Since my mushroom microdosing was delivering some quality of life improvements, I was curious to learn more about any potential connection between dreaming and shrooming. I realize that my limited experience is not lab-grade science, but I was able to find reams of such research regarding the science behind dreaming, and as we all know, research into psilocybin is at an all-time high. Here’s what I learned.
THE CONNECTION BETWEEN DREAMING & PSYCHEDELIC MUSHROOMS
Although the concept of dreaming is universally shared between us all, the research surrounding dreams offers unique insights into human consciousness. Of the five stages of sleep – Levels 1-4 and REM or Rapid Eye Movement – dreams typically occur during the REM stage, which generally kicks in around an hour and a half after a person falls asleep.
When test subjects are suddenly awoken from the REM stage of sleep, many report hallucinatory experiences that often follow a narrative and include lifelike sensory and motor function use.
This is very reminiscent of my own experience where I had invented an entire city out of thin air, returning there every night in my sleep. I was eventually deciding which streets to take as shortcuts to my mental destination across “town”. I could touch, feel, and smell the people I would interact with, even though they only existed in my mind.
Compare that, and the description of REM sleep above, to the typical hazy, blurry, just out of reach and instantly-forgotten memory of most dreams.
Seeking that connection between dreaming and psilocybin, I learned that when a person ingests psilocybin, as I was in those gel caps, the acidic environment in our body converts that into psilocin.
Psilocin emulates serotonin, a neurotransmitter produced by the human body, and even attaches to serotonin receptors, tricking the body into flooding itself with even more of the all-natural mood modulator.
Research has shown that psilocybin (and, in turn, psilocin) most heavily affects the region of the brain known as the Default Modes Network, or the DMN, which consists of the medial temporal lobe, medial prefrontal cortex, posterior cingulate cortex, and portions of the parietal cortex.
The DMN is responsible for the synthesis of sensory information and is actively engaged during self-reflection and during the processing of complex mental imagery. Trippy, right?
In a woken state, the default mode network allows us to perceive images around us in our own unique way and gives us our sense of “self”.
Patients who have naturally increased areas of the DMN have been found to harbor a strict theory of mind and sense of self. If administered correctly, psilocybin could reduce the frequency of functionality in these regions of the brain, potentially giving those patients a new, more positive outlook on life.
This is why leading researchers are beginning to view psilocybin as a low-risk, high-reward tool to put test subjects into a “waking dream state”, opening countless possibilities for deeper study into brain functionality and treatment of common mental ailments like anxiety and depression.
Though this sort of research utilizing psilocybin is relatively new, we have decades of studies on REM sleep and the connection between depression and REM sleep dysregulation.

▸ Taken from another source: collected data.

(** ** C8: the query engine *)

(** C8. For every query, [search_qdrant] never raises and leaves the
    store alone.  If the embedding of the query is all zeros (the
    sentinel of a failed embedding in particular) it returns the empty
    list; if the embedding call fails, or the search fails, it returns
    the empty list and the failure is printed; otherwise it returns
    what the store answers.  A store whose [search] honours [limit]
    therefore yields at most [top_k] matches, and at most 3 with the
    default [top_k]. *)
Theorem search_qdrant_contained
    {F : Type} `{Float F} (w : World F) (query : string) (top_k now : nat)
    (s : Store F) :
  (forall (t : nat) (st : Store F) (v : list F) (k : nat) (r : list (ScoredPoint F)),
      qdrant_search w t st v k = Some r -> (length r <= k)%nat) ->
  (exists r : list (ScoredPoint F),
      res (search_qdrant w query top_k now s) = Ret r /\ (length r <= top_k)%nat)
  /\ store_after (search_qdrant w query top_k now s) = s
  /\ (forall v : list F,
        res (get_embedding w query now s) = Ret (Some v) ->
        np_all_zero v = true ->
        res (search_qdrant w query top_k now s) = Ret [])
  /\ (embed_content w now query = None ->
      res (search_qdrant w query top_k now s) = Ret []
      /\ events (search_qdrant w query top_k now s) !! 1%nat
         = Some (EvPrint MsgEmbeddingError))
  /\ (forall v : list F,
        embed_content w now query = Some v ->
        np_all_zero v = false ->
        qdrant_search w (S now) s v top_k = None ->
        res (search_qdrant w query top_k now s) = Ret []
        /\ events (search_qdrant w query top_k now s) !! 2%nat
           = Some (EvPrint MsgSearchError))
  /\ (forall (v : list F) (r : list (ScoredPoint F)),
        embed_content w now query = Some v ->
        np_all_zero v = false ->
        qdrant_search w (S now) s v top_k = Some r ->
        res (search_qdrant w query top_k now s) = Ret r)
  /\ (exists r : list (ScoredPoint F),
        res (search_qdrant_default w query now s) = Ret r /\ (length r <= 3)%nat).
Proof.
  intros Hlimit.
  assert (Hgen : forall k : nat,
             (exists r : list (ScoredPoint F),
                 res (search_qdrant w query k now s) = Ret r /\ (length r <= k)%nat)).
  { intros k. rewrite search_qdrant_run.
    destruct (embed_content w now query) as [v|]; [|exists []; split; [reflexivity|simpl; lia]].
    destruct (np_all_zero v); [exists []; split; [reflexivity|simpl; lia]|].
    destruct (qdrant_search w (S now) s v k) as [r|] eqn:Hs.
    - exists r. split; [reflexivity|]. eapply Hlimit, Hs.
    - exists []. split; [reflexivity|simpl; lia]. }
  split; [apply Hgen|].
  split.
  { rewrite search_qdrant_run.
    destruct (embed_content w now query) as [v|]; [|reflexivity].
    destruct (np_all_zero v); [reflexivity|].
    destruct (qdrant_search w (S now) s v top_k); reflexivity. }
  split.
  { intros v Hv Hz. rewrite get_embedding_run in Hv. rewrite search_qdrant_run.
    destruct (embed_content w now query) as [v'|]; [|reflexivity].
    injection Hv as ->. now rewrite Hz. }
  split.
  { intros Hnone. rewrite search_qdrant_run, Hnone. split; reflexivity. }
  split.
  { intros v Hv Hz Hs. rewrite search_qdrant_run, Hv, Hz, Hs. split; reflexivity. }
  split.
  { intros v r Hv Hz Hs. rewrite search_qdrant_run, Hv, Hz, Hs. reflexivity. }
  apply (Hgen DEFAULT_TOP_K).
Qed.

(** ** C9: the answer synthesizer *)

Lemma prefix_substring (s : string) (n : nat) :
  String.prefix (substring 0 n s) s = true.
Proof.
  revert n. induction s as [|c s IH]; intros n.
  - now rewrite substring_nil.
  - destruct n as [|n]; [reflexivity|].
    simpl. destruct (ascii_dec c c) as [_|Hne]; [apply IH|congruence].
Qed.


(** The query engine in the sample world, asked for two matches. *)
Lemma search_qdrant_contained_witness :
  exists r : list (ScoredPoint Q),
    res (search_qdrant (sample_world 1) "What is this document about?" 2%nat 0%nat ∅) = Ret r
    /\ (length r <= 2)%nat.
Proof.
  refine (proj1 (search_qdrant_contained (sample_world 1)
                   "What is this document about?" 2%nat 0%nat ∅ _)).
  intros t st v k r Hr. cbn in Hr. injection Hr as <-.
  rewrite length_take. lia.
Defined.


(** ** C10: one page of the listing *)

Section Listing.

Context {F : Type} `{Float F}.
Variable w : World F.

Lemma for_enumerate_other_account (files : list Item) (total idx : nat)
    (items : list Item) :
  for_enumerate (with_drive_files w files) total idx items
  = for_enumerate w total idx items.
Proof. reflexivity. Qed.

Lemma filter_none {A : Type} (f : A -> bool) (l : list A) :
  Forall (fun x => f x = false) l -> List.filter f l = [].
Proof.
  induction 1 as [|x l Hx _ IH]; [reflexivity|].
  cbn. now rewrite Hx.
Qed.

Lemma item_events_not_list (total idx : nat) (item : Item) (now : nat)
    (s : Store F) (e : Event F) :
  e ∈ events (process_item w total idx item now s) -> is_list e = false.
Proof.
  intros He.
  destruct (item_run_shape w _ _ _ _ _ _ (process_item_outcome w total idx item now s))
    as [Hnil|(tail & Hev & Htail)].
  - rewrite Hnil in He. inversion He.
  - rewrite Hev in He. apply elem_of_cons in He. destruct He as [->|He]; [reflexivity|].
    rewrite Forall_forall in Htail. apply tail_event_not_list, Htail, He.
Qed.

Lemma for_enumerate_not_list (total idx : nat) (items : list Item) (now : nat)
    (s : Store F) :
  Forall (fun e => is_list e = false) (events (for_enumerate w total idx items now s)).
Proof.
  apply Forall_forall. intros e He.
  apply for_enumerate_event in He. destruct He as (k & item & now' & s' & _ & He).
  eapply item_events_not_list, He.
Qed.
End Listing.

Based on my research, it looks like psilocybin produces similar physiological and neurobiological similarities in the brain as does dreaming during REM sleep.
So, it makes sense that my daily consumption of psychedelic mushrooms was likely contributing to my ever-intensifying dreams. It also makes sense why we are seeing headlines popping up every week in mainstream media outlets pondering if the answer to anxiety, depression, PTSD, and more might be locked inside a trippy little shroom.